Bike shop owner Eric Khoo Shui Yan (right) and project manager Zulkifli Awab were each jailed for seven days and fined $5,000 on Tuesday (Oct 4) for organising and promoting illegal bicycle races without police approval and permits.
Bike shop owner Eric Khoo Shui Yan (right) and project manager Zulkifli Awab were each jailed for seven days and fined $5,000 on Tuesday (Oct 4) for organising and promoting illegal bicycle races without police approval and permits. ST PHOTO: WONG KWAI CHOW

SINGAPORE - Two men who organised and promoted illegal bicycle races without police approval and permits were each jailed for seven days and fined $5,000 on Tuesday (Oct 4).

Former bike shop owner Eric Khoo Shui Yan, 29, and project manager Zulkifli Awab, 40, had pleaded guilty in August to four charges each - two each of promoting the race without approval and conducting it without a permit - with 12 others taken into consideration.

In all, they organised eight editions of the night-time race called HolyCrit at various locations across the island.

The two races which were proceeded in court concerned the race along Stadium Drive on Sept 26, 2014 and Tanglin Halt Road on Nov 29 that year.

Both men had met through their mutual hobby and eventually came up with the idea of organising a series of cycling races for fixed-gear bicycles - bicycles with only one gear and no brakes.

Each race participant would pay $10 registration fee to the duo, which sum would enter a general pool to be given to the first-placed winner of that day's race.

Deputy Public Prosecutor Yvonne Poon said Khoo and Zulkifli would visit potential race locations, observe the traffic situation at the scene, and plan an estimated route with a start and end point before confirming the use of the location.

Zulkilfli would be in charge of briefing the cyclists on the race route, the rules, basic safety regulation and what to wear, and to have lights fixed on their bicycles .

 
 

During the race, participants would have to cycle laps along the stipulated route for 35 minutes . To be declared the winner, there would be two last laps where participants would vie with each other to be the first cyclist to cross the finish line.

The court heard that during the November 2014 race, 32 cyclists took part with a sizeable number of spectators present.

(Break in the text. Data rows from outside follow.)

Lemma scan_rule verb src tgt cls perm rest :
  name_of name_char src -> name_of name_char tgt -> name_of name_char cls -> name_of perm_char perm ->
  stops perm_char rest ->
  fst (scan (rule_directives verb) (rule_text verb src tgt cls perm rest) []) =
    [SStr src; SStr tgt; SStr cls; SStr perm].
Proof.
  intros H1 H2 H3 H4 Hr. unfold rule_directives, rule_text. rewrite scan_lits.
  change (str " ") with [32]. change (str ":") with [58]. cbn [app].
  rewrite (scan_name name_char); [|done|exact name_set_char|exact name_char_space|done].
  rewrite (scan_name name_char); [|done|exact name_set_char|exact name_char_space|done].
  cbn [scan Z.eqb Pos.eqb].
  change (fst (scan (DSet false name_set :: [DSpace; DSet false perm_set; DLit 59])
    (cls ++ 32 :: perm ++ rest) [SStr src; SStr tgt]) = [SStr src; SStr tgt; SStr cls; SStr perm]).
  rewrite (scan_name_here name_char); [|done|exact name_set_char|done].
  rewrite (scan_name perm_char); [|done|exact perm_set_char|exact perm_char_space|done].
  apply scan_last_literal.
Qed.

Lemma scan_domain verb domain rest :
  name_of name_char domain -> stops name_char rest ->
  fst (scan (domain_directives verb) (domain_text verb domain rest) []) = [SStr domain].
Proof.
  intros H1 Hr. unfold domain_directives, domain_text. rewrite scan_lits. cbn [app].
  change (str " " ++ domain ++ rest) with (32 :: domain ++ rest).
  rewrite (scan_name name_char); [|done|exact name_set_char|exact name_char_space|done].
  apply scan_last_literal.
Qed.

(** Another verb: nothing is converted. *)
Lemma scan_other verb verb' ds s :
  mismatch verb verb' = true -> fst (scan (map DLit verb ++ ds) (verb' ++ s) []) = [].
Proof.
  revert verb'. induction verb as [|c verb IH]; intros [|b verb'] Hm; cbn in Hm |- *; try done.
  rewrite Z.eqb_sym in Hm. destruct (b =? c); [by apply IH|done].
Qed.

Lemma scan_names_done stmt fmt ds vs :
  parse_format (S (length fmt)) fmt = Some ds -> fst (scan ds stmt []) = map SStr vs -> vs <> [] ->
  Forall (fun s => blen s < 256) vs -> scan_names stmt fmt = Some (blen vs, vs).
Proof.
  intros Hf Hs Hne Hl. unfold scan_names, sscanf. rewrite Hf. cbn [option_bind mbind].
  destruct (scan ds stmt []) as [vs' eof]. cbn [fst] in Hs. subst vs'.
  assert (E : blen (map SStr vs) = blen vs) by (unfold blen; by rewrite length_map).
  rewrite E. replace (blen vs =? 0) with false by (destruct vs; [done|rewrite blen_cons; pose proof (blen_nonneg vs); lia]).
  cbn [andb option_bind mbind]. rewrite map_map, map_id.
  replace (forallb _ vs) with true; [done|]. symmetry. apply forallb_forall.
  intros x Hx%list_elem_of_In. rewrite Forall_forall in Hl. specialize (Hl x Hx). lia.
Qed.

Lemma scan_names_none stmt fmt ds :
  parse_format (S (length fmt)) fmt = Some ds -> fst (scan ds stmt []) = [] ->
  exists n, scan_names stmt fmt = Some (n, []).
Proof.
  intros Hf Hs. unfold scan_names, sscanf. rewrite Hf. cbn [option_bind mbind].
  destruct (scan ds stmt []) as [vs' eof]. cbn [fst] in Hs. subst vs'. by eexists.
Qed.

(** ** The rule a permission is in *)

(** Where an insertion puts its node. *)
Lemma avtab_insert_place h t k d h' :
  awf h t -> avtab_insert h k d = (0, h') ->
  exists l1 l2, aentries h = l1 ++ l2 /\ aentries h' = l1 ++ new_node k d :: l2.
Proof.
  intros Hw. unfold avtab_insert. rewrite (awf_table h t Hw).
  pose proof (insert_walk_spec k (strip_enabled (specified k)) _ (awf_slot_sorted h t k Hw)) as Hi.
  destruct (insert_walk k _ _) as [[p q]|]; [|intros [=]].
  destruct Hi as (Ec & _). intros [= <-]. pose proof (awf_slot h t k Hw) as Hl.
  destruct (concat_place t _ _ (p ++ new_node k d :: q) Hl) as [E1 E2]. rewrite Ec in E1.
  exists (concat (take (Z.to_nat (avtab_hash k (mask h))) t) ++ p),
    (q ++ concat (drop (S (Z.to_nat (avtab_hash k (mask h)))) t)).
  unfold aentries at 1. rewrite (awf_table h t Hw). change (default [] (Some t)) with t.
  rewrite E1. split; [by rewrite <- !app_assoc|]. unfold aentries, avtab_insert_node.
  cbn [Avtab.htable].
  match goal with |- context [default [] (Some ?x)] => change (default [] (Some x)) with x end.
  rewrite E2. by rewrite <- !app_assoc.
Qed.

Lemma search_hits h t k :
  awf h t -> avtab_search h k = datum <$> head (hits k (strip_enabled (specified k)) (aentries h)).
Proof.
  intros Hw. unfold avtab_search. rewrite (awf_table h t Hw). cbn [option_bind mbind].
  pose proof (search_node_ok h t k (strip_enabled (specified k)) Hw) as Hs.
  destruct (search_chain k _ _) as [r|]; [|by rewrite Hs].
  by destruct Hs as (n & q & -> & _ & _ & ->).
Qed.

(** ** Allowing *)

(** An allow rule is found by its kind alone, whether it is enabled or not. *)
Lemma one_kind_allowed s x :
  one_kind s = true -> Avtab.bits (strip_enabled AVTAB_ALLOWED) s = true ->
  Avtab.bits (strip_enabled x) s = Avtab.bits (strip_enabled x) AVTAB_ALLOWED.
Proof.
  intros Hs%one_kind_in Hb. assert (E : s = 1 \/ s = 0x8001).
  { set (kinds := spec_order ++ map (Z.lor AVTAB_ENABLED) spec_order) in *.
    assert (Hall : forallb (fun s => negb (Avtab.bits (strip_enabled AVTAB_ALLOWED) s)
        || (s =? 1) || (s =? 0x8001)) kinds = true) by (vm_compute; reflexivity).
    rewrite forallb_forall in Hall. specialize (Hall s ltac:(by apply list_elem_of_In)).
    rewrite Hb in Hall. cbn [negb orb] in Hall. lia. }
  destruct E as [-> | ->]; [done|]. unfold Avtab.bits, strip_enabled.
  by rewrite <- !Z.land_assoc.
Qed.

Lemma not_concerned k' k n :
  one_kind (specified (key n)) = true -> specified k = AVTAB_ALLOWED ->
  hit k (strip_enabled (specified k)) n = true -> concerns k' k = false ->
  hit k' (strip_enabled (specified k')) n = false.
Proof.
  intros Ho Ek Hn Hc. unfold hit, concerns in *. rewrite Ek in Hn. apply andb_prop in Hn as [Hs Hb].
  rewrite (one_kind_allowed _ _ Ho Hb).
  assert (E : same k' (key n) = same k' k).
  { rewrite (same_sym k' (key n)), (same_sym k' k). exact (same_trans k (key n) k' Hs). }
  by rewrite E.
Qed.

Lemma hits_skip k spec l1 n l2 : hit k spec n = false -> Avtab.hits k spec (l1 ++ n :: l2) = Avtab.hits k spec (l1 ++ l2).
Proof. intros Hn. by rewrite !hits_app, hits_cons, Hn. Qed.

(** Changing the datum of an allow rule that is there. *)
Lemma allow_there h t k f d :
  awf h t -> one_kinds h -> specified k = AVTAB_ALLOWED -> avtab_search h k = Some d ->
  (exists t', awf (avtab_poke h k f) t') /\ one_kinds (avtab_poke h k f) /\
  avtab_search (avtab_poke h k f) k = Some (f d) /\
  forall k', concerns k' k = false -> avtab_search (avtab_poke h k f) k' = avtab_search h k'.
Proof.
  intros Hw Ho Ek Hs.
  destruct (avtab_poke_ok h t k f Hw) as (l1 & n & l2 & E & Hl1 & Hn & (t' & Hw') & E' & _);
    [by rewrite Hs|].
  assert (Hk : one_kind (specified (key n)) = true).
  { unfold one_kinds in Ho. rewrite E in Ho. apply Forall_app in Ho as [_ Ho].
    by apply Forall_cons in Ho as [Ho _]. }
  assert (Hn' : hit k (strip_enabled (specified k)) (AvtabNode (key n) (f (datum n))) = true) by exact Hn.
  split; [by exists t'|]. split; [|split].
  - unfold one_kinds in *. rewrite E in Ho. rewrite E'. apply Forall_app in Ho as [H1 H2].
    apply Forall_cons in H2 as [_ H2]. apply Forall_app. split; [done|]. by constructor.
  - rewrite (search_hits _ t' k Hw'), E', hits_head by done.
    rewrite (search_hits h t k Hw), E, hits_head in Hs by done. cbn in Hs |- *. by injection Hs as ->.
  - intros k' Hc. pose proof (not_concerned k' k n Hk Ek Hn Hc) as Hno.
    rewrite (search_hits _ t' k' Hw'), (search_hits h t k' Hw), E, E', !hits_skip; done.
Qed.

(** Adding an allow rule that is not there. *)
Lemma allow_new h t k d :
  awf h t -> one_kinds h -> specified k = AVTAB_ALLOWED -> avtab_search h k = None ->
  exists h', avtab_insert h k d = (0, h') /\ (exists t', awf h' t') /\ one_kinds h' /\
    avtab_search h' k = Some d /\
    forall k', concerns k' k = false -> avtab_search h' k' = avtab_search h k'.
Proof.
  intros Hw Ho Ek Hs. rewrite (search_hits h t k Hw) in Hs.
  assert (Hh : hits k (strip_enabled (specified k)) (aentries h) = []) by (by destruct (hits _ _ _)).
  pose proof (insert_ok h t k d Hw) as Hi. cbv zeta in Hi. rewrite bool_decide_true in Hi by done.
  cbn [negb andb] in Hi. destruct Hi as (h' & E & (t' & Hw') & Hp & _).
  destruct (avtab_insert_place h t k d h' Hw E) as (l1 & l2 & E1 & E2).
  assert (En : new_node k d = AvtabNode k d) by (unfold new_node; by rewrite Ek).
  rewrite En in *. exists h'. split; [exact E|]. split; [by exists t'|]. split; [|split].
  - unfold one_kinds in *. rewrite Hp. constructor; [|done]. cbn [key]. rewrite Ek. vm_compute. reflexivity.
  - rewrite (search_hits h' t' k Hw'), E2, hits_head; [done| |].
    + unfold hit. cbn [key]. by rewrite same_refl, Ek.
    + rewrite E1, hits_app in Hh. by apply app_eq_nil in Hh as [Hh _].
  - intros k' Hc. rewrite (search_hits h' t' k' Hw'), (search_hits h t k' Hw), E1, E2, hits_skip; [done|].
    unfold hit. cbn [key]. by rewrite Ek.
Qed.

(** ** Domains *)

Section Domains.
Context `{CharSign}.

(** The loop authorises the roles one by one. *)
Lemma role_loop_ok (n i : nat) (structs : list (option bytes)) (bit : Z) (st : symtab role_datum)
    (mr : gmap bytes role_datum) (N : Z) :
  refines (table st)
    ((fun r => if role_value r <=? Z.of_nat i then authorise bit r else r) <$> mr) ->
  indexable role_key N mr -> Z.of_nat (i + n) = N ->
  (forall j, (i <= j < i + n)%nat -> exists k r,
     structs !! j = Some (Some k) /\ mr !! k = Some r /\ role_value r = Z.of_nat j + 1) ->
  exists st', role_loop n i structs bit st = Some st' /\ nprim st' = nprim st /\
    refines (table st') (authorise bit <$> mr).
Proof.
  revert i st. induction n as [|n IH]; intros i st Hr Hix HN Hs.
  - exists st. split; [done|]. split; [done|].
    replace (authorise bit <$> mr) with
      ((fun r => if role_value r <=? Z.of_nat i then authorise bit r else r) <$> mr); [done|].
    apply map_fmap_ext. intros k r Hk. pose proof (ix_range _ _ _ Hix k r _ Hk eq_refl).
    by replace (role_value r <=? Z.of_nat i) with true by lia.
  - destruct (Hs i ltac:(lia)) as (k & r & Hi & Hk & Hv). cbn [role_loop]. rewrite Hi.
    cbn [mjoin option_join option_bind mbind]. rewrite (search_refines _ _ k Hr), lookup_fmap, Hk.
    cbn [fmap option_fmap option_map option_bind mbind].
    replace (role_value r <=? Z.of_nat i) with false by lia.
    change (RoleDatum (role_value r) (dominates r) _ (role_bounds r) (role_flavor r) (role_roles r)) with (authorise bit r).
    destruct (IH (S i) (Symtab (poke (table st) k (authorise bit r)) (nprim st))) as (st' & E & Hn & Hr').
    + cbn [table]. replace (_ <$> mr) with (<[k := authorise bit r]>
        ((fun r => if role_value r <=? Z.of_nat i then authorise bit r else r) <$> mr)).
      { by apply poke_refines. }
      apply map_eq. intros k'. rewrite lookup_fmap. destruct (decide (k' = k)) as [->|Hne].
      * rewrite lookup_insert_eq, Hk. cbn [fmap option_fmap option_map].
        by rewrite (proj2 (Z.leb_le (role_value r) (Z.of_nat (S i))) ltac:(lia)).
      * rewrite lookup_insert_ne, lookup_fmap by done. destruct (mr !! k') as [r'|] eqn:Hk'; [|done].
        cbn [fmap option_fmap option_map]. assert (role_value r' <> role_value r).
        { intros E. apply Hne. symmetry. apply (ix_inj _ _ _ Hix k k' r r' (role_value r) Hk Hk'); [done|].
          unfold role_key. by rewrite E. }
        destruct (Z.leb_spec (role_value r') (Z.of_nat i)), (Z.leb_spec (role_value r') (Z.of_nat (S i)));
          done || lia.
    + done.
    + lia.
    + intros j Hj. apply Hs. lia.
    + by exists st'.
Qed.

There was a construction site nearby. The duo also obtained seven to eight traffic cones from the side of the road to mark out a turning point from Tanglin Halt Road into Tanglin Halt Close.

A 25-year-old man called the police at 11.49pm, stating that he nearly hit the cyclists and did not realise a race was on.

Khoo's lawyers Josephus Tan and Cory Wong said besides creating awareness for fixed-gear cycling, Khoo organised HolyCrit out of his passion, and to build a strong community spirit around it.

Zulkifli's lawyer Shashi Nathan, together with Mr Jeremy Pereira, said his client had only good and genuine intentions when he helped Khoo to organise those races.

The races were aimed solely to provide an avenue for fellow cycling enthusiasts to meet, socialise and compete with one another in a friendly setting, he said.

Both men's counsel had asked that a nominal day's jail be imposed for the promoting of the race charge .

In passing sentence, District Judge Carol Ling said she did not think two days' imprisonment for each of the accused would be an adequate sentence. She said there was a certain level of disregard to the law displayed in holding these HolyCrit races.

She noted that public safety was compromised. She found that the duo had displayed a lack of consideration for other legitimate road users and placed the safety of participants and spectators on these road races at risk.

The maximum penalty for promoting any competition or trial of speed is six months' jail and a $2,000 fine. For conducting an event without a permit, the maximum penalty is a $1,000 fine or three months' jail.